***** Provided data

(** X11: [status] only reads, reports the document's version and the
    last ten journal records, and its list of active locks is sound at
    both ends of the call while the clock does not run backwards: a lock
    it lists is in the document and was still running when the call
    began, so that no other agent could have taken it then; a lock of the
    document that it omits has reached its expiry by the time the call
    returns, so that any agent can take it from then on. *)
Theorem status_lists_the_running_leases (w : World) :
  entries_ok ->
  monotone_clock ->
  exists s w',
    status_snapshot w = (Returned s, w') /\
    untouched w w' /\
    snap_version s = version (disk w) /\
    recent_events s = last_n 10 (journal w) /\
    (forall r l,
       (r, l) ∈ active_locks s ->
       locks (disk w) !! r = Some l /\
       clock (ticks w) < acquired_at l + ttl_ms l /\
       forall a ttl,
         a ≠ lock_agent l ->
         fst (acquireLock r a ttl w) = Returned false) /\
    (forall r l,
       locks (disk w) !! r = Some l ->
       (r, l) ∉ active_locks s ->
       acquired_at l + ttl_ms l <= clock (ticks w') /\
       forall a ttl, fst (acquireLock r a ttl w') = Returned true).
Proof.
  intros Hok Hmono. eexists _, _. split; [apply status_snapshot_run|].
  cbn. split; [done|]. split; [done|].
  split; [by apply (slice_from_last 10)|]. split.
  - intros r l Hin. apply scan_locks_kept in Hin as (Hin & i & Hi & Hc).
    apply entries_lookup in Hin; [|done]. cbn in Hc.
    assert (clock (ticks w) < acquired_at l + ttl_ms l) as Hrun.
    { eapply Z.le_lt_trans; [|exact Hc]. apply Hmono. lia. }
    split; [done|]. split; [done|]. intros a ttl Ha.
    rewrite acquireLock_denied; [done|].
    unfold grantable. rewrite Hin. intros [?|?]; [lia|done].
  - intros r l El Hout.
    apply scan_locks_dropped in Hout as (i & Hi & Hc);
      [|by apply entries_lookup].
    cbn in Hc.
    assert (acquired_at l + ttl_ms l <=
            clock (ticks w + length (entries Agent (agents (disk w)))
                   + length (entries Lock (locks (disk w))))) as Hexp.
    { etrans; [exact Hc|]. apply Hmono. lia. }
    split; [done|]. intros a ttl.
    rewrite acquireLock_granted; [done|].
    unfold grantable. cbn. rewrite El. by left.
Qed.

(** ** Heartbeats and staleness *)

Lemma run_seen_since (a : string) (n : Z) (c : Call) (w : World) :
  monotone_clock ->
  n <= clock (ticks w) ->
  seen_since a n w ->
  seen_since a n (snd (run c w)).
Proof.
  intros Hmono Hn (r0 & Er & Hr).
  assert (forall k, (ticks w <= k)%nat -> n <= clock k) as Hlater.
  { intros k Hk. etrans; [exact Hn|]. by apply Hmono. }
  run_branches c w; unfold seen_since; cbn; try (by exists r0).
  - destruct (decide (a0 = a)) as [->|Hne].
    + rewrite put_insert by (right; by rewrite Er).
      eexists. rewrite lookup_insert_eq. split; [done|]. cbn.
      apply Hlater. lia.
    + exists r0. by rewrite lookup_put_ne.
  - destruct (decide (a0 = a)) as [->|Hne].
    + eexists. rewrite lookup_insert_eq. split; [done|]. cbn.
      apply Hlater. lia.
    + exists r0. by rewrite lookup_insert_ne.
Qed.

Lemma run_all_seen_since (a : string) (n : Z) (cs : list Call) (w : World) :
  monotone_clock ->
  n <= clock (ticks w) ->
  seen_since a n w ->
  seen_since a n (run_all cs w).
Proof.
  intros Hmono. revert w. induction cs as [|c cs IH]; intros w Hn Hs; cbn;
    [done|].
  apply IH; [|by apply run_seen_since].
  etrans; [exact Hn|]. apply Hmono, run_ticks.
Qed.

(** X12: an agent that has a record in the document and has sent a
    heartbeat is shown, and not as stale, by every [status] call that
    returns within five minutes (300000 ms) of the heartbeat's clock
    reading, whatever calls were made in between, as long as the clock
    does not run backwards.  (A heartbeat under an id that has no
    record registers nothing.) *)
Theorem heartbeat_keeps_agent_fresh
    (a : string) (cs : list Call) (w : World) :
  entries_ok ->
  monotone_clock ->
  is_Some (agents (disk w) !! a) ->
  let w1 := snd (heartbeat a w) in
  let w2 := run_all cs w1 in
  clock (ticks (snd (status_snapshot w2))) - clock (ticks w) <= stale_after ->
  exists s v,
    fst (status_snapshot w2) = Returned s /\
    v ∈ snap_agents s /\ av_id v = a /\ stale v = false /\
    agents (disk w2) !! a = Some (av_agent v).
Proof.
  intros Hok Hmono [r Er] w1 w2 Hfive.
  assert (seen_since a (clock (ticks w)) w2) as (r2 & Er2 & Hr2).
  { apply run_all_seen_since; [done| |].
    - subst w1. rewrite (heartbeat_known a r w Er). cbn. apply Hmono. lia.
    - subst w1. rewrite (heartbeat_known a r w Er). unfold seen_since. cbn.
      eexists. rewrite lookup_insert_eq. split; [done|]. cbn. lia. }
  rewrite status_snapshot_run in Hfive |- *. cbn in Hfive |- *.
  apply (entries_lookup _ _ _ Hok) in Er2 as Hin.
  apply list_elem_of_lookup in Hin as [i Hi].
  pose proof (lookup_lt_Some _ _ _ Hi) as Hlt.
  eexists _, (mkAgentView a r2 _). split; [done|]. cbn.
  split; [|split; [done|split; [|done]]].
  - apply scan_agents_view. by exists i, (a, r2).
  - cbn. apply bool_decide_eq_false_2.
    assert (clock (ticks w2 + i) <=
            clock (ticks w2 + length (entries Agent (agents (disk w2)))
                   + length (entries Lock (locks (disk w2))))) as Hc.
    { apply Hmono. lia. }
    lia.
Qed.

(** ** The knowledge base *)

Lemma writeKnowledge_run (t c a : string) (w : World) :
  writeKnowledge t c a w =
    (Returned tt,
     mkWorld (disk w)
       (journal w ++
          [mkEvent (clock (S (ticks w))) a "knowledge_written"
             [("topic", JStr t)]])
       (<[t := (header_of a (clock (ticks w)) ++ c)%string]> (knowledge w))
       (S (S (ticks w))) (drawn w) (polluted w)).
Proof. reflexivity. Qed.



(** *** Topic names *)

Lemma string_app_cons (c : ascii) (s x : string) :
  (String c s ++ x)%string = String c (s ++ x)%string.
Proof. reflexivity. Qed.

Lemma string_app_nil_l (x : string) : (EmptyString ++ x)%string = x.
Proof. reflexivity. Qed.

Lemma string_app_nil_r (s : string) : (s ++ EmptyString)%string = s.
Proof.
  induction s as [|c s IH]; [done|]. by rewrite string_app_cons, IH.
Qed.

Lemma string_app_assoc' (s x y : string) :
  ((s ++ x) ++ y)%string = (s ++ (x ++ y))%string.
Proof.
  induction s as [|c s IH]; [done|]. by rewrite !string_app_cons, IH.
Qed.

Lemma ends_with_app (suffix s : string) :
  ends_with suffix (s ++ suffix)%string = true.
Proof.
  induction s as [|c s IH].
  - rewrite string_app_nil_l. destruct suffix; cbn; by rewrite decide_True.
  - rewrite string_app_cons. cbn [ends_with]. by case_decide.
Qed.

(** Where [".md"] does not occur in [p], the first occurrence in
    [p ++ ".md" ++ s] is the one after [p]. *)
Lemma remove_first_md (p s : string) :
  occurs ".md" p = false ->
  remove_first ".md" (p ++ ".md" ++ s)%string = (p ++ s)%string.
Proof.
  induction p as [|c p IH]; intros Hocc; [done|].
  cbn [occurs] in Hocc.
  destruct (strip_prefix ".md" (String c p)) as [?|] eqn:Hsp; [done|].
  rewrite (string_app_cons c p). cbn [remove_first].
  assert (strip_prefix ".md" (String c (p ++ ".md" ++ s)%string) = None)
    as ->.
  { cbn in Hsp |- *. case_decide; [|done].
    destruct p as [|c2 p]; [done|]. rewrite (string_app_cons c2 p).
    case_decide; [|done].
    destruct p as [|c3 p]; [done|]. rewrite (string_app_cons c3 p).
    by case_decide. }
  by rewrite IH.
Qed.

**********

▶ Your assignment
Reproduce verbatim only the segment of the listing bounded by the line containing "does not run backwards." and the line containing "apply (entries_lookup _", with both boundary lines included.

▶ Task solution
    does not run backwards.  (A heartbeat under an id that has no
    record registers nothing.) *)
Theorem heartbeat_keeps_agent_fresh
    (a : string) (cs : list Call) (w : World) :
  entries_ok ->
  monotone_clock ->
  is_Some (agents (disk w) !! a) ->
  let w1 := snd (heartbeat a w) in
  let w2 := run_all cs w1 in
  clock (ticks (snd (status_snapshot w2))) - clock (ticks w) <= stale_after ->
  exists s v,
    fst (status_snapshot w2) = Returned s /\
    v ∈ snap_agents s /\ av_id v = a /\ stale v = false /\
    agents (disk w2) !! a = Some (av_agent v).
Proof.
  intros Hok Hmono [r Er] w1 w2 Hfive.
  assert (seen_since a (clock (ticks w)) w2) as (r2 & Er2 & Hr2).
  { apply run_all_seen_since; [done| |].
    - subst w1. rewrite (heartbeat_known a r w Er). cbn. apply Hmono. lia.
    - subst w1. rewrite (heartbeat_known a r w Er). unfold seen_since. cbn.
      eexists. rewrite lookup_insert_eq. split; [done|]. cbn. lia. }
  rewrite status_snapshot_run in Hfive |- *. cbn in Hfive |- *.
  apply (entries_lookup _ _ _ Hok) in Er2 as Hin.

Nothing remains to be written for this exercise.